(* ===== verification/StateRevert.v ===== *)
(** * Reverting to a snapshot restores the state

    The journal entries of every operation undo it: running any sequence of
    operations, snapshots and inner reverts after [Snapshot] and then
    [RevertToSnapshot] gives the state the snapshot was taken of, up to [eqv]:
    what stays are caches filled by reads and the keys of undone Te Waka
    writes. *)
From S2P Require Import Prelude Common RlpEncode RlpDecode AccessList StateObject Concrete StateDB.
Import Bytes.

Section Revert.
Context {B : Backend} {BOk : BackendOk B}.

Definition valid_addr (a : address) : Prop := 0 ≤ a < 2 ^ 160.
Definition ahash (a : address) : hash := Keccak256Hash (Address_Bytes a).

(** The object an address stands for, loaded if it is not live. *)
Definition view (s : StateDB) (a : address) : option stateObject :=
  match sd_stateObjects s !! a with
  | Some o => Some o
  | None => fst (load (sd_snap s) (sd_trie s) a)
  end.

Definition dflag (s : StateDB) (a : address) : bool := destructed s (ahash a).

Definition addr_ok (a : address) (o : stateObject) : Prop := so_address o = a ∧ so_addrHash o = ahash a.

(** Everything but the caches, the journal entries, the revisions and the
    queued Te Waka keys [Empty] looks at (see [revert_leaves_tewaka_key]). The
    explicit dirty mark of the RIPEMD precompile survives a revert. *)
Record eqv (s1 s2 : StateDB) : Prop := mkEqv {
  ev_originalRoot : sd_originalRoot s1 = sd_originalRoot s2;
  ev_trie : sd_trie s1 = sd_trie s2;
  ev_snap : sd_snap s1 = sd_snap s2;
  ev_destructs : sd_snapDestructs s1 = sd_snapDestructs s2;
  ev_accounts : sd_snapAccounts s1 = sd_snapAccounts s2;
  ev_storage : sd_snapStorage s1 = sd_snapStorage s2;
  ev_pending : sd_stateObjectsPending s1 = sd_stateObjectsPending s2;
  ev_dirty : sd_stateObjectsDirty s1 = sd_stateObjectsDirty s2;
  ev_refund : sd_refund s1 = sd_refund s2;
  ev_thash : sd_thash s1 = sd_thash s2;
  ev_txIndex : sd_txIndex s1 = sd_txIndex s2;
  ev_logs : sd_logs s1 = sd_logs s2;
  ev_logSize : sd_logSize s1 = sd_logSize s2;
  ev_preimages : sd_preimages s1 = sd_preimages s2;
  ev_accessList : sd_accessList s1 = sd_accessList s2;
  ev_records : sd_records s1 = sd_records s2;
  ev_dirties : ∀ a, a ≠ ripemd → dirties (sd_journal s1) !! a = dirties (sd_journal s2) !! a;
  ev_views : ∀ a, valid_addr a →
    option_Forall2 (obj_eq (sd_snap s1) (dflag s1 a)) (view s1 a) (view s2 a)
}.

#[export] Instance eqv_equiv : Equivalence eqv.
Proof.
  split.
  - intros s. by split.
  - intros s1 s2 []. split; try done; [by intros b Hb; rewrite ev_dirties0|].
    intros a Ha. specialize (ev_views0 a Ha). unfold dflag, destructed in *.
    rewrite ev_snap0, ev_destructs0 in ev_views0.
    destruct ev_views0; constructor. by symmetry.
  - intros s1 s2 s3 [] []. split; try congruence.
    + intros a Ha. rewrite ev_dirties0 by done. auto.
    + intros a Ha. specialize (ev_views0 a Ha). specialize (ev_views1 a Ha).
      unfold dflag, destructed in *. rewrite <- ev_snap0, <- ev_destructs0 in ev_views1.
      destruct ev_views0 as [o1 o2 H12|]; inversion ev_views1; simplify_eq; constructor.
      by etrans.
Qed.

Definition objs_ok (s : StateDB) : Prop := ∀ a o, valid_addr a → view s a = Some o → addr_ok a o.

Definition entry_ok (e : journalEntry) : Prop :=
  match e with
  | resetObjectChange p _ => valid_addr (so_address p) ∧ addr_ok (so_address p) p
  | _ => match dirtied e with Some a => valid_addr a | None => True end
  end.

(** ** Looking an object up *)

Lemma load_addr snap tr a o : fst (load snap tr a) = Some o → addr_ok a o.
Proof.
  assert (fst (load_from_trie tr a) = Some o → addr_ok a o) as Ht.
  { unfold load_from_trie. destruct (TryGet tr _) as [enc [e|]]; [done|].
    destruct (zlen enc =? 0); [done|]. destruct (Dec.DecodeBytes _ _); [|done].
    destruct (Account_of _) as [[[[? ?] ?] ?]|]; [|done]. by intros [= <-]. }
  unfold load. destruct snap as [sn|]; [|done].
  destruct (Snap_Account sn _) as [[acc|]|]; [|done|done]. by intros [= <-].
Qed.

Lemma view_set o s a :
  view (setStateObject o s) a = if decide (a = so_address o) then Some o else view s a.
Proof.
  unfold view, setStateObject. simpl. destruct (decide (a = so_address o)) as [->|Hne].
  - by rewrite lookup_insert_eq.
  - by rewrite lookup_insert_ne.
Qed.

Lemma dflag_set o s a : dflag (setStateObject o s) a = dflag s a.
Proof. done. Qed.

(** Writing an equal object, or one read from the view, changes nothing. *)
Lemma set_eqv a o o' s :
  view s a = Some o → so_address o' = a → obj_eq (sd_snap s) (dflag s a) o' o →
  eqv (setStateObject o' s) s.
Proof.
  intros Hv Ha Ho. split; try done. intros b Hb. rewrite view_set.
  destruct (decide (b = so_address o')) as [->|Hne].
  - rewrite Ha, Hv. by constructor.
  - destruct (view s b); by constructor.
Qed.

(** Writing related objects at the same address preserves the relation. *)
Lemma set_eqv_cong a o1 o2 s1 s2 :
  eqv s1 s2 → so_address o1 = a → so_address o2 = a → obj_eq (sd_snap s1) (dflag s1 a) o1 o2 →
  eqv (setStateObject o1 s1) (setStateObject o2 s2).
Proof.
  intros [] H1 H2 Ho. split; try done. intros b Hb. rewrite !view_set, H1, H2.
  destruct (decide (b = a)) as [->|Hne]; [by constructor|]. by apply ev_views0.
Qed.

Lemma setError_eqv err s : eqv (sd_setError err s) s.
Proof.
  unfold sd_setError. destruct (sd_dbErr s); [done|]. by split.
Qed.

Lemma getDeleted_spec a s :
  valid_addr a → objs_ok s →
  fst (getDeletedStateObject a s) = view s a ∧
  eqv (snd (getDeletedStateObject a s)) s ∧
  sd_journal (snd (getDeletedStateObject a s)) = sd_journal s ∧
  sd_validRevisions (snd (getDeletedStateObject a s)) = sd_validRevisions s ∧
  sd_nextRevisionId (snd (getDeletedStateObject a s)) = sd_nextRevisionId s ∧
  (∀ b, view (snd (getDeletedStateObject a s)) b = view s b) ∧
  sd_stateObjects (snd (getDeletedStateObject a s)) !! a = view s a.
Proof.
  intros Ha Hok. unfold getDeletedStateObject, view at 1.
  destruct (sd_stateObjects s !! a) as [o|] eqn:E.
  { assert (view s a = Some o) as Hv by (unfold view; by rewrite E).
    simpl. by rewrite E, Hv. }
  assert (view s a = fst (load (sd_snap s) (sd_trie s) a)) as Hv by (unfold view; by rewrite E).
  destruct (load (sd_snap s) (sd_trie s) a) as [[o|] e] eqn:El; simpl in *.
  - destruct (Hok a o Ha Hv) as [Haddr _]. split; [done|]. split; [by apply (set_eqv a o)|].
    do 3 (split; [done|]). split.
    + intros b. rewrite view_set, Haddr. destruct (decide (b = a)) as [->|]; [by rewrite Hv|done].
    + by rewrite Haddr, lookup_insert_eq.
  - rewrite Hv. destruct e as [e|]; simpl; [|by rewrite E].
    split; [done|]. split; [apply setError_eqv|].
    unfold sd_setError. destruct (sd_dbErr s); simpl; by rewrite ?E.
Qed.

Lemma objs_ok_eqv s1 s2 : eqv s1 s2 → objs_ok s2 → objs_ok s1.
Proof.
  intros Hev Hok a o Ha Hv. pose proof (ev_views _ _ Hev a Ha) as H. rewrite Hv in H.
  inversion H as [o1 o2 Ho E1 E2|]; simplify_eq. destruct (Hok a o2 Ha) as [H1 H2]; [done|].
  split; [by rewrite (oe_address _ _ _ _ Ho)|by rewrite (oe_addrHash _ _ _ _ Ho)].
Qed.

* * *

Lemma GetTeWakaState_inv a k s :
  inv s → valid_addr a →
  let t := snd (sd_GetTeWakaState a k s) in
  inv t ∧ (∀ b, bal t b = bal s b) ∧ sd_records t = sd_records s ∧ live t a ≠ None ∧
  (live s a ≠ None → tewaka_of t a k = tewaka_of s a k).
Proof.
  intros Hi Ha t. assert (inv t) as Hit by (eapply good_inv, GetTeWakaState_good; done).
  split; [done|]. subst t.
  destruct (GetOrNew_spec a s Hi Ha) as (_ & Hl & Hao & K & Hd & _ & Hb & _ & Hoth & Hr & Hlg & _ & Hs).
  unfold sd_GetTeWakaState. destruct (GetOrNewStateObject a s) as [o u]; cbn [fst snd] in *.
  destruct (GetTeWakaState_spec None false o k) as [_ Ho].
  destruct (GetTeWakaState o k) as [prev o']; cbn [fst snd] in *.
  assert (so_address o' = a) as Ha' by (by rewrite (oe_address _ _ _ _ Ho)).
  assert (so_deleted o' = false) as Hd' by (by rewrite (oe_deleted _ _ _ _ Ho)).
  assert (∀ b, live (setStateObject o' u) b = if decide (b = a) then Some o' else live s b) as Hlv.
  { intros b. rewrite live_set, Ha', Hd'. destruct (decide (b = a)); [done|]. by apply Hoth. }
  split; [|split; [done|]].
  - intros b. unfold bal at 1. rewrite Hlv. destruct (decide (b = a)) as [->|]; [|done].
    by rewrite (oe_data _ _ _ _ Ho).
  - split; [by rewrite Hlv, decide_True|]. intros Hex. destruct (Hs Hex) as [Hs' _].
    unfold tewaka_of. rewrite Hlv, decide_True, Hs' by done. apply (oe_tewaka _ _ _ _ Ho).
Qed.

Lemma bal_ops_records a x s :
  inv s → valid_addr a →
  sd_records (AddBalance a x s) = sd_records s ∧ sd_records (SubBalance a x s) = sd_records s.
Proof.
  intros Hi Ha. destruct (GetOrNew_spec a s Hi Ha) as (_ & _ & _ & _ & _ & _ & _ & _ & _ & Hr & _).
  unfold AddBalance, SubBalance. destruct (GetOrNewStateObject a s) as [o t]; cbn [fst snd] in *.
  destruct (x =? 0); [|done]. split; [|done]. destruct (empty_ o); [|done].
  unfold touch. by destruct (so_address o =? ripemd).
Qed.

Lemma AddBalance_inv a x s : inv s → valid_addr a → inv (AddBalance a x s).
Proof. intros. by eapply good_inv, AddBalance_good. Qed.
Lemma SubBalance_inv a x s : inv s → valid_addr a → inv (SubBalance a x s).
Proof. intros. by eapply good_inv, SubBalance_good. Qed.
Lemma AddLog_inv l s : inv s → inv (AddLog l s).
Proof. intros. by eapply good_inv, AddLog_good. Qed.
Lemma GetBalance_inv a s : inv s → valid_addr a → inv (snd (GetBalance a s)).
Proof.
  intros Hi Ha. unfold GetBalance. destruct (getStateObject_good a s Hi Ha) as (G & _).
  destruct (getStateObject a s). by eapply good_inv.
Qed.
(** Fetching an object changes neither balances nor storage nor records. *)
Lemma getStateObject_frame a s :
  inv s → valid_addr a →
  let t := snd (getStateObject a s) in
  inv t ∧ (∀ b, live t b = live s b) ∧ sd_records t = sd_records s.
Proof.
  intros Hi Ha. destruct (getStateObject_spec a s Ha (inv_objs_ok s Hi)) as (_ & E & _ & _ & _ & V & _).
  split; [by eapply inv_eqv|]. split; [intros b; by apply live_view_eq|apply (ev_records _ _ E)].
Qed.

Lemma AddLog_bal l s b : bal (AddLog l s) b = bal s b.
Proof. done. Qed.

...

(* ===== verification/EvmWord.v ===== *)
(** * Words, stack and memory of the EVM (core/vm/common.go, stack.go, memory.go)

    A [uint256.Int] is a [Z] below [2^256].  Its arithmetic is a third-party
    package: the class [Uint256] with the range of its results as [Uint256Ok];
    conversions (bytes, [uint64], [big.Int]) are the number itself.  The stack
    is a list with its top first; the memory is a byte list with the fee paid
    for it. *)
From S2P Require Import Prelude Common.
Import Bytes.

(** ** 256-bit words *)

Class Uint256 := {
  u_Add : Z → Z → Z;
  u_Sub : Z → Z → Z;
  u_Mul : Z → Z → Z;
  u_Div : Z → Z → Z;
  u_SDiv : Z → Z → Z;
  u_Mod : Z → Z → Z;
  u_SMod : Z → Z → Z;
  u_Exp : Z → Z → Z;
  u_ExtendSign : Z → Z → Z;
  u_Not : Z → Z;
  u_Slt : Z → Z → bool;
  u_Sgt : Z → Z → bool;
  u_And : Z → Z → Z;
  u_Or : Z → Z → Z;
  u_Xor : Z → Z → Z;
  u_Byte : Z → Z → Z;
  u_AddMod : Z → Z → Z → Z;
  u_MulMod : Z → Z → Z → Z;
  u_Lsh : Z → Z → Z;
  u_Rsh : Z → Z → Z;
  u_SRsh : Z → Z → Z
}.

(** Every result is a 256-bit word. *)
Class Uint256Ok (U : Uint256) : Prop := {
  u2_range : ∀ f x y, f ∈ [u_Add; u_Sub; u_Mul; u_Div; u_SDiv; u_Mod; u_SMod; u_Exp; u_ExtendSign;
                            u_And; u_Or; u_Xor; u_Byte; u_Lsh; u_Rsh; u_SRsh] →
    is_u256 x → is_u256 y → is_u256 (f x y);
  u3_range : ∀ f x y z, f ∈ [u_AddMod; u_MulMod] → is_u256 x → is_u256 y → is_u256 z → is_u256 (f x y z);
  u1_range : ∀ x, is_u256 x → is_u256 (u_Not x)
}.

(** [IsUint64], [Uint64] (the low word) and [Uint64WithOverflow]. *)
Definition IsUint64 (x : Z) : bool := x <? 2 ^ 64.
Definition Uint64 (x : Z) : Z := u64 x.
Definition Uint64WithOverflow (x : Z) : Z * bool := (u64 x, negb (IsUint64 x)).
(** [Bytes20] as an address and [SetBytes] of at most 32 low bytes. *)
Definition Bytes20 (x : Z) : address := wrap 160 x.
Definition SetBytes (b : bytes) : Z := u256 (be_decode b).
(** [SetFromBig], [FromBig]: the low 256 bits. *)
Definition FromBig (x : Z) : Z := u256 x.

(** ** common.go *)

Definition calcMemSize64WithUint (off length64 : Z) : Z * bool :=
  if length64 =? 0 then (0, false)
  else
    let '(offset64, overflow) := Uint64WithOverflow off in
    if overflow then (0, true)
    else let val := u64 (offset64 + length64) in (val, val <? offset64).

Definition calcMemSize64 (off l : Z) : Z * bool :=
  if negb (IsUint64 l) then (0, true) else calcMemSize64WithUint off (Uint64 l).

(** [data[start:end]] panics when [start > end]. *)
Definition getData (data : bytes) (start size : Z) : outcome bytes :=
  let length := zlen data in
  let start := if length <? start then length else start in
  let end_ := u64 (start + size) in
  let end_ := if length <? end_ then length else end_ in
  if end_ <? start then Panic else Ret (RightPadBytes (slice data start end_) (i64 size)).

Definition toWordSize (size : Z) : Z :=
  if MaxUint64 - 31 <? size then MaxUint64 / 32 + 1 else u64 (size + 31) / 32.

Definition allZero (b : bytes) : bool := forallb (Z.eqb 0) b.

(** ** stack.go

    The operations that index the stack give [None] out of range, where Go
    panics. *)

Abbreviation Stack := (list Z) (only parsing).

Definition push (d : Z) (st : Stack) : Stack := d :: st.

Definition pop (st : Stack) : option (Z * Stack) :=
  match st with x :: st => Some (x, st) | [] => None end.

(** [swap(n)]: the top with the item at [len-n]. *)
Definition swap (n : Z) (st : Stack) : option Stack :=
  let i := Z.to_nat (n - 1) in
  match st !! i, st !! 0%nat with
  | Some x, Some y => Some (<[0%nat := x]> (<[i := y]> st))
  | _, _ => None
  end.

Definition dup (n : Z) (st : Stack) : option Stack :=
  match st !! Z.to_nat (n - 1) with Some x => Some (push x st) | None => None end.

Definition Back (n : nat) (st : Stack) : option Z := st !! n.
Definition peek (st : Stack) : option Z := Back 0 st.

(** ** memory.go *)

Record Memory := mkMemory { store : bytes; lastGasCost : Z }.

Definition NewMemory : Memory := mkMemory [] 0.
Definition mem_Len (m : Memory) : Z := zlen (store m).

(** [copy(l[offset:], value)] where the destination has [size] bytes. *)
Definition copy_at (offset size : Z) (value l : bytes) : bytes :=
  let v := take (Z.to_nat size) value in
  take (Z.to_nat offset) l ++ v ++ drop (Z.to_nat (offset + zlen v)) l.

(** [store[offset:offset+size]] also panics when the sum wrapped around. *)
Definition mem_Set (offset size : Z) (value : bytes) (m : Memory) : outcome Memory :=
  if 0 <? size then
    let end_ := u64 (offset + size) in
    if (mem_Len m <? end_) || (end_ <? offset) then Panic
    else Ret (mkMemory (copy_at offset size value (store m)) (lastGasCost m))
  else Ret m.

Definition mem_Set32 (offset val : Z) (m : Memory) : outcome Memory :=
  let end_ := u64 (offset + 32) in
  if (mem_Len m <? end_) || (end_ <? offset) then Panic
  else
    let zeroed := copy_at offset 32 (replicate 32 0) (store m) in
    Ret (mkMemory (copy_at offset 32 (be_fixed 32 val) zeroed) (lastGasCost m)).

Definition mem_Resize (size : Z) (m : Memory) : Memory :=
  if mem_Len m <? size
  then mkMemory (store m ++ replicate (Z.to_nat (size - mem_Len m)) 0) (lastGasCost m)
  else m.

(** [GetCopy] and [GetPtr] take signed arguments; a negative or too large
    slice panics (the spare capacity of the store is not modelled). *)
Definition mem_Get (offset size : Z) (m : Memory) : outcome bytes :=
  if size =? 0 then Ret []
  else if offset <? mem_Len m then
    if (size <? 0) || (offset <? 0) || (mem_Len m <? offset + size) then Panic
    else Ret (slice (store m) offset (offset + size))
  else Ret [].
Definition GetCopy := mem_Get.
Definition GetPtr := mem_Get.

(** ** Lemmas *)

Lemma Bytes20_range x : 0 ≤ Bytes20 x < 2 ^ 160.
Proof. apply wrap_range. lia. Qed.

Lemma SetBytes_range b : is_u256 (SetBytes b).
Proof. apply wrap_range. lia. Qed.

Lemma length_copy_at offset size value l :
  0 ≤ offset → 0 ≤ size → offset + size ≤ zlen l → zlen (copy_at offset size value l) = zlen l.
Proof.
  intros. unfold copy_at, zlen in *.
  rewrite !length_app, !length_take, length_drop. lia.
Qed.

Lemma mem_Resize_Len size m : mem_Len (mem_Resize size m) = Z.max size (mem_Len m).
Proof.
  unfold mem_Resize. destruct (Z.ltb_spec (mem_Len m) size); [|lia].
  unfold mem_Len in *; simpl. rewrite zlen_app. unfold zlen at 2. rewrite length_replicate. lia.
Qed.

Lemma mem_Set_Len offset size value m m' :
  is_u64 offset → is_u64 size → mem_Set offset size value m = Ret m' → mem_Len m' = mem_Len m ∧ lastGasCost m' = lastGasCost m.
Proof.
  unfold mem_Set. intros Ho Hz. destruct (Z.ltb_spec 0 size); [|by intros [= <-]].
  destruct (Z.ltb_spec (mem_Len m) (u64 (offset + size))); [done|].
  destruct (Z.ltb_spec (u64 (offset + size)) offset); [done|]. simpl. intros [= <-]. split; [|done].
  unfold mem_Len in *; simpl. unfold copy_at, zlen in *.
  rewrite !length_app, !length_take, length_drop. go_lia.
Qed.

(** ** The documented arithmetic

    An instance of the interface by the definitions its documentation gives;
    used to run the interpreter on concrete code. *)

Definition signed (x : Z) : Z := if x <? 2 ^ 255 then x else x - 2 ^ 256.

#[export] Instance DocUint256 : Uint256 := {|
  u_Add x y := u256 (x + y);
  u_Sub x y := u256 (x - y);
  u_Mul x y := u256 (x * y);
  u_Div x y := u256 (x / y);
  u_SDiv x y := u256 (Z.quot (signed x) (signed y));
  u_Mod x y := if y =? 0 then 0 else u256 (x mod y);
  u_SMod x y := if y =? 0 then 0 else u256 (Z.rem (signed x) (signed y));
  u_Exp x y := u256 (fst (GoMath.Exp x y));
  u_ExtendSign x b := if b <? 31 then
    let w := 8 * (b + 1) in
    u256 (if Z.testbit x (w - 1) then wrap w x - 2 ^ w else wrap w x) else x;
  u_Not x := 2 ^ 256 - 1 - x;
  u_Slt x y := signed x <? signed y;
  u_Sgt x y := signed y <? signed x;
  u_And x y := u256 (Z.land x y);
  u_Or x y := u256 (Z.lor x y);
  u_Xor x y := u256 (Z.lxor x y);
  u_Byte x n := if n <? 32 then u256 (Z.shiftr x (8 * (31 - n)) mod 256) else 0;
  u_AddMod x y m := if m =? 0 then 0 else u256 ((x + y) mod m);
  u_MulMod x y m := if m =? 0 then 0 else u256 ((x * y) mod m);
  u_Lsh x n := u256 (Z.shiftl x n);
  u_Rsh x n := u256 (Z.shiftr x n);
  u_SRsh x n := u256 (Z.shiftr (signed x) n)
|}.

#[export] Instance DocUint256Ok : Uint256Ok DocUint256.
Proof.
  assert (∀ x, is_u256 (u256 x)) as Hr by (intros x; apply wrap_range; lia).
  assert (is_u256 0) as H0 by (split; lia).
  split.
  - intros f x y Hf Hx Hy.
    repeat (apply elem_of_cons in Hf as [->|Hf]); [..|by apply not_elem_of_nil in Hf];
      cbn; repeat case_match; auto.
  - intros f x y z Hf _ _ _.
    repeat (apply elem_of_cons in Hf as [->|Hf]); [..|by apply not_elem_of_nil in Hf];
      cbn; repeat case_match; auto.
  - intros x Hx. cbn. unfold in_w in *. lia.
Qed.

* [Activity] Working from the records above, write out verbatim only the lines from the line containing "take (Z.to_nat offset)" through the line containing "let end_ := u64 (offset + size) in".

* [Solved problem]
  take (Z.to_nat offset) l ++ v ++ drop (Z.to_nat (offset + zlen v)) l.

(** [store[offset:offset+size]] also panics when the sum wrapped around. *)
Definition mem_Set (offset size : Z) (value : bytes) (m : Memory) : outcome Memory :=
  if 0 <? size then
    let end_ := u64 (offset + size) in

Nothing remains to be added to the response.